SECURITIES AND EXCHANGE COMMISSION

Washington, D.C. 20549

 

FORM 8-K

 

CURRENT REPORT

PURSUANT TO SECTION 13 OR 15(D)

OF THE SECURITIES EXCHANGE ACT OF 1934

 

Date of Report (Date of earliest event reported): October 23, 2024

 

Via Renewables, Inc.

(Exact Name of Registrant as Specified in its Charter)

 

Delaware

 

001-36559

 

46-5453215

(State or Other Jurisdiction of

Incorporation)

 

(Commission

File Number)

 

(IRS Employer

Identification Number)

 

12140 Wickchester Ln, Ste 100

Houston, Texas 77079

(Address of Principal Executive Offices)

 

(Zip Code)

(713) 600-2600

 

(Registrant’s Telephone Number, Including Area Code)

 

Check the appropriate box below if the Form 8-K filing is intended to simultaneously satisfy the filing obligation of the registrant under any of the following provisions:

 

Written communications pursuant to Rule 425 under the Securities Act (17 CFR 230.425)

Soliciting material pursuant to Rule 14a-12 under the Exchange Act (17 CFR 240.14a-12)

Pre-commencement communications pursuant to Rule 14d-2(b) under the Exchange Act (17 CFR 240.14d-2(b))

Pre-commencement communications pursuant to Rule 13e-4(c) under the Exchange Act (17 CFR 240.13e-4(c))

 

Indicate by check mark whether the registrant is an emerging growth company as defined in Rule 405 of the Securities Act of 1933 (§230.405 of this chapter) or Rule 12b-2 of the Securities Exchange Act of 1934 (§240.12b-2 of this chapter).

 

Emerging growth company  ☐

 

If an emerging growth company, indicate by check mark if the registrant has elected not to use the extended transition period for complying with any new or revised financial accounting standards provided pursuant to Section 13(a) of the Exchange Act.  ☐

 

 

 

 

Item 1.01 Entry into a Material Definitive Agreement.

 

On October 23, 2024, Via Renewables, Inc. (“Via Renewables”) entered into an asset purchase agreement (the “Purchase Agreement”) with Tomorrow Energy Corp (“Seller”) to purchase a portfolio of residential RCEs.
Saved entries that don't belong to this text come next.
(** [RegistryClient.__init__] *)
Definition check_base_url (resolved : str) : res bool :=
  parsed ← try_except (p ← urlsplit netloc_ok resolved; port (url_netloc p) ;; Ok p)
    (λ e, if is_value_error e then Raise (ValueError (lit "base_url must be an HTTPS URL")) else Raise e);
  let is_loopback := url_loopback parsed in
  raise_if (bool_decide (default [] (hostname str_lower (url_netloc parsed)) = [])
            || negb (url_scheme parsed ==? lit "https") && negb ((url_scheme parsed ==? lit "http") && is_loopback))
    (ValueError (lit "base_url must be HTTPS (or HTTP on loopback)")) ;;
  raise_if (has_credentials (url_netloc parsed)) (ValueError (lit "base_url must not include userinfo")) ;;
  raise_if (negb (url_query parsed ==? []) || negb (url_fragment parsed ==? [])) (ValueError (lit "base_url must not include query or fragment")) ;;
  Ok is_loopback.

Definition default_transport : TransportConfig := {| tc_dns_server := []; tc_ca_bundle_path := []; tc_private_address_hosts := [] |}.

Definition init_registry_client (base_url : option str) (api_key : option str) (transport_config : option TransportConfig) : res registry_client :=
  let resolved := match base_url with Some ((_ :: _) as url) => url | _ => DEFAULT_REGISTRY_URL end in
  is_loopback ← check_base_url resolved;
  let stripped := strip is_space (default [] api_key) in
  raise_if (has_control stripped) (ValueError (lit "api_key contains illegal control characters")) ;;
  let transport := default default_transport transport_config in
  validate_private_address_hosts (tc_private_address_hosts transport) ;;
  Ok {| cl_base_url := rstrip (λ c, c =? 47) resolved; cl_is_loopback := is_loopback;
        cl_api_key := if stripped ==? [] then None else Some stripped; cl_transport_config := transport |}.

(** ** Helpers of the module *)
Definition is_ready_for_publication (status : str) : bool := status ==? lit "VERIFIED".
Definition is_failed_status (status : str) : bool := bool_decide (status ∈ (lit <$> ["ERROR"; "REJECTED"; "CANCELLED"]%string)).
Definition is_terminal_status (status : str) : bool := bool_decide (status ∈ (lit <$> ["RETIRED"; "REVOKED"; "REJECTED"; "CANCELLED"]%string)).

(** [resp.json()] *)
Definition response_data (r : registry_response) : res json := json_loads (rp_content r).

Definition creation_facts (r : registry_response) : option object :=
  match response_data r with
  | Ok (JDict d) =>
      Some (omap (λ name, match member (lit name) d with Some v => Some (lit name, v) | None => None end)
              ["id"; "domain"; "publication_config"; "oidc_issuer_url"]%string)
  | _ => None
  end.

(** [_ERROR_CODE_RE.fullmatch] *)
Definition error_code_re (s : str) : bool :=
  (1 <=? len s) && (len s <=? 64) && forallb (λ c, ((65 <=? c) && (c <=? 90)) || is_digit c || (c =? 95)) s.
Definition registry_error_code (r : registry_response) : str :=
  match response_data r with
  | Ok (JDict d) => match get "error" JNull d with JStr code => if error_code_re code then code else [] | _ => [] end
  | _ => []
  end.

Definition parse_json (r : registry_response) : res object :=
  match response_data r with
  | Raise _ => Raise (vfail LOG_ERROR "non-JSON response")
  | Ok (JDict d) => Ok d
  | Ok _ => Raise (vfail LOG_ERROR "expected JSON object")
  end.

Definition require_string (data : object) (field : string) : res str :=
  match get field JNull data with JStr s => Ok s | _ => Raise (vfail RECORD_INVALID "member must be a string") end.
Definition require_nonempty (data : object) (field : string) : res str :=
  value ← require_string data field;
  raise_if (value ==? []) (vfail RECORD_INVALID "member must be a non-empty string") ;;
  Ok value.

Definition bad_idempotency_key : exn := ArgumentError (lit "idempotency_key must be 1 to 200 bytes without surrounding whitespace").
Definition validate_tlog_idempotency_key (key : str) : res unit :=
  raise_if ((key ==? []) || negb (key ==? strip is_space key)) bad_idempotency_key ;;
  encoded ← utf8_encode key;
  raise_if ((200 <? len encoded) || has_control key) bad_idempotency_key.

(** *** Public keys *)
Definition PRIVATE_JWK_MEMBERS : list str := lit <$> ["d"; "p"; "q"; "dp"; "dq"; "qi"; "k"; "oth"]%string.
Definition is_private_member (name : str) : bool := bool_decide (name ∈ PRIVATE_JWK_MEMBERS).
(** [private_fields(value)] is not empty. *)
Fixpoint private_fields (value : json) : bool :=
  match value with
  | JDict d => existsb (λ kv, is_private_member kv.1 || private_fields kv.2) d
  | JList l => existsb private_fields l
  | _ => false
  end.
(** [JWK.to_dict] *)
Definition jwk_to_dict (key : JWK) : object := List.filter (λ kv, negb (is_private_member kv.1)) (jwk_raw key).
Definition public_jwk_dict (key : JWK) : res object :=
  raise_if (private_fields (JDict (jwk_raw key))) (ArgumentError (lit "public_key_jwk contains private JWK members")) ;;
  Ok (jwk_to_dict key).

Definition live_key_ok (raw : object) : res unit :=
  let bad := ValueError [] in
  raise_if (negb (is_str "OKP" (get "kty" JNull raw) && is_str "Ed25519" (get "crv" JNull raw) && is_str "EdDSA" (get "alg" JNull raw))) bad ;;
  let use := get "use" (JStr []) raw in
  raise_if (negb (hashable use)) unhashable ;;
  raise_if (negb (is_str "" use || is_str "sig" use)) bad ;;
  match get "x" JNull raw, get "kid" JNull raw with
  | JStr x, JStr ((_ :: _) as kid) =>
      public ← b64url_decode_strict x;
      raise_if (negb (len public =? 32)) (ValueError (lit "An Ed25519 public key is 32 bytes long")) ;;
      thumb ← compute_thumbprint raw;
      raise_if (negb (kid ==? thumb)) bad
  | _, _ => Raise bad
  end.
Definition live_public_jwk_dict (key : JWK) : res object :=
  raw ← public_jwk_dict key;
  try_except (live_key_ok raw)
    (λ e, match e with
          | TypeError _ | ValueError _ => Raise (ArgumentError (lit "live public_key_jwk must be a valid public OKP/Ed25519 JWK with alg='EdDSA' and a matching kid"))
          | e => Raise e
          end) ;;
  Ok raw.

(** ** Responses *)
Definition lifecycle_result_from_response (data : object) : LifecycleResult :=
  let raw_status := py_or (get "status" JNull data) (get "state" JNull data) in
  {| lf_id := text_or_empty (get "id" JNull data);
     lf_state := match raw_status with JNull => [] | v => str_upper (py_str v) end;
     lf_status_note := text_or_empty (get "status_note" JNull data); lf_raw := data |}.

(** [text(name)] *)
Definition transcript_text (raw : object) (name : string) : res str :=
  match get name JNull raw with JStr ((_ :: _) as s) => Ok s | _ => Raise (ValueError []) end.

Definition read_transcript (agent_id challenge challenge_message : str) (expected_key_id expected_domain : option str) : res (str * LiveChallengeTranscript) :=
  let bad := ValueError [] in
  octets ← b64url_decode_strict challenge_message;
  text ← utf8_decode octets;
  raw ← loads python_hooks text;
  match raw with
  | JDict raw =>
      protocol ← transcript_text raw "protocol";
      org_id ← transcript_text raw "org_id";
      transcript_agent_id ← transcript_text raw "agent_id";
      fqdn ← transcript_text raw "fqdn";
      key_id ← transcript_text raw "key_id";
      nonce ← transcript_text raw "nonce";
      expires ← transcript_text raw "expires_at";
      raise_if (negb (protocol ==? lit "dnsid-live-provisioning-pop/v1")) bad ;;
      raise_if (negb (transcript_agent_id ==? agent_id) || negb (nonce ==? challenge)) bad ;;
      raise_if (match expected_key_id with Some k => negb (key_id ==? k) | None => false end) bad ;;
      domain ← normalize_fqdn idna_encode fqdn true;
      match expected_domain with
      | None => Ok ()
      | Some d => expected ← normalize_fqdn idna_encode d true; raise_if (negb (domain ==? expected)) bad
      end ;;
      expires_at ← fromisoformat (replace_z expires);
      raise_if (bool_decide (dt_utcoffset expires_at = None)) bad ;;
      Ok (domain, {| lt_protocol := protocol; lt_org_id := org_id; lt_agent_id := transcript_agent_id; lt_fqdn := fqdn; lt_key_id := key_id;
                     lt_nonce := nonce; lt_expires_at := expires_at |})
  | _ => Raise bad
  end.
Definition live_challenge_from_response (agent_id challenge challenge_message : str) (expected_key_id expected_domain : option str)
    : res (str * LiveChallengeTranscript) :=
  try_except (read_transcript agent_id challenge challenge_message expected_key_id expected_domain)
    (λ _, Raise (vfail RECORD_INVALID "invalid challenge transcript")).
We expect customers to begin transferring to Via Renewables brands as early as December 2024. Simultaneously upon execution of the Purchase Agreement, Via Renewables, Seller, and the escrow agent entered into an Escrow Agreement, whereby Via Renewables deposited the total amount of the purchase price into escrow for the benefit of Seller. The release of the purchase price from escrow on a per-RCE basis to Seller will be in accordance with the terms and conditions in the Purchase Agreement, and any unallocated balance will be returned to Via Renewables once the acquisitions are complete. In addition to the Purchase Agreement, a Non-Solicitation Agreement was also entered into between Via Renewables and Seller, effective October 23, 2024, providing that, for a period of five (5) years following the last purchase price payment released to Seller, Seller agreed that they will not solicit or attempt to cancel, renew or terminate any customer or customer contract purchased by Via Renewables under the Purchase Agreement. Further, the Non-Solicitation Agreement provides for a reimbursement obligation in the event Seller solicits any such customers or customer contracts. The Purchase Agreement includes standard representations and warranties from all parties and indemnifications for breaches of such representations by Via Renewables on the one hand and by Seller on the other hand. The Purchase Agreement also provided for 7.5% of the aggregate purchase price paid by Via Renewables to continue to be held in escrow for one (1) year following the last purchase price payment released from escrow to Seller, as security for any breach of the Non-Solicitation Agreement by Seller and to cover Seller’s indemnity obligations. The foregoing description of the Purchase Agreement is qualified by reference to the full text of the Purchase Agreement, which is attached hereto as Exhibit 2.1 and incorporated by reference into this Item 1.01.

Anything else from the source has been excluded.